Questions fréquentes

Puis-je exercer en France avec un diplôme de kinésithérapie obtenu dans un autre pays de l'UE ?
Oui, sous conditions. Vous devez obtenir une autorisation du préfet de région, qui vérifie notamment que votre diplôme permet d'exercer légalement dans le pays de délivrance.
Comment obtenir l'autorisation d'exercer la profession de masseur-kinésithérapeute en France ?
Vous devez déposer une demande auprès du préfet de région, qui statue après avis d'une commission. L'autorisation est délivrée si vous remplissez les conditions de l'article L. 4321-4 du code de la santé publique.
Que faire si mon diplôme de kiné étranger n'est pas reconnu en France ?

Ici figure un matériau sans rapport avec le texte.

(** The cache can be exhausted.  When every buffer is in use and none
    holds the block, [bget] panics. *)
Theorem bget_no_buffers s blk :
  lk_ok 3 (lks (km s)) -> getlock (lks (km s)) Lbcache = unlocked ->
  (forall i, i ∈ lru s -> exists b, bufs s !! i = Some b /\ is_block ROOTDEV blk b = false /\ b_refcnt b <> 0) ->
  bget ROOTDEV blk s = Panic "bget: no buffers".
Proof.
  intros Hok Hl Hall. unfold bget.
  assert (wp (mk (lk (acquire Lbcache))) (fun _ s' => exists K, s' = set_km (set_lks K (km s)) s) s) as H1.
  { apply wp_mk. apply (wp_acquire _ 3); [done|lia|done|]. intros K _ _. exists K. done. }
  apply wp_Ret in H1 as ([] & s1 & E1 & K & ->). rewrite (bind_Ret _ _ _ _ _ E1).
  erewrite bind_Ret by reflexivity. simpl lru.
  set (s1 := set_km (set_lks K (km s)) s).
  assert (wp (bscan (lru s) (is_block ROOTDEV blk)) (fun r s' => r = None /\ s' = s1) s1) as H2.
  { eapply wp_mono; [apply bscan_spec; intros i Hi; destruct (Hall i Hi) as (b & Hb & _); exact (mk_is_Some _ _ Hb)|].
    intros [k|] s' [-> Hk]; [|done]. destruct Hk as (l1 & l2 & b & El & Hb & Hc & _).
    destruct (Hall k) as (b' & Hb' & Hc' & _); [rewrite El; apply elem_of_app; right; left|]. simpl in Hb. congruence. }
  apply wp_Ret in H2 as (r & s' & E2 & -> & ->). rewrite (bind_Ret _ _ _ _ _ E2).
  assert (wp (bscan (reverse (lru s)) (fun b => b_refcnt b =? 0)) (fun r s' => r = None /\ s' = s1) s1) as H3.
  { eapply wp_mono; [apply bscan_spec; intros i Hi; rewrite elem_of_reverse in Hi; destruct (Hall i Hi) as (b & Hb & _); exact (mk_is_Some _ _ Hb)|].
    intros [k|] s' [-> Hk]; [|done]. destruct Hk as (l1 & l2 & b & El & Hb & Hc & _). apply Z.eqb_eq in Hc.
    destruct (Hall k) as (b' & Hb' & _ & Hc'); [rewrite <- elem_of_reverse, El; apply elem_of_app; right; left|].
    simpl in Hb. congruence. }
  apply wp_Ret in H3 as (r & s' & E3 & -> & ->). now rewrite (bind_Ret _ _ _ _ _ E3).
Qed.
End Properties.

Vous pouvez contester la décision de refus devant le tribunal administratif, et éventuellement demander une suspension en référé si l'urgence le justifie.
Quels sont les recours contre une décision préfectorale autorisant un kiné à exercer ?
Les tiers intéressés, comme l'ordre professionnel, peuvent demander l'annulation ou la suspension de la décision devant le juge administratif.
Qu'est-ce qu'un référé suspension et comment le demander ?
Le référé suspension est une procédure d'urgence permettant de suspendre l'exécution d'une décision administrative. Il faut saisir le juge des référés du tribunal administratif, en justifiant de l'urgence et d'un doute sérieux sur la légalité.
Quels sont les critères pour qu'un diplôme de kiné soit reconnu en France ?
Le diplôme doit être délivré par un Etat membre de l'UE ou de l'EEE, et permettre d'exercer légalement la profession dans cet Etat. Si l'Etat ne réglemente pas la profession, d'autres conditions s'appliquent.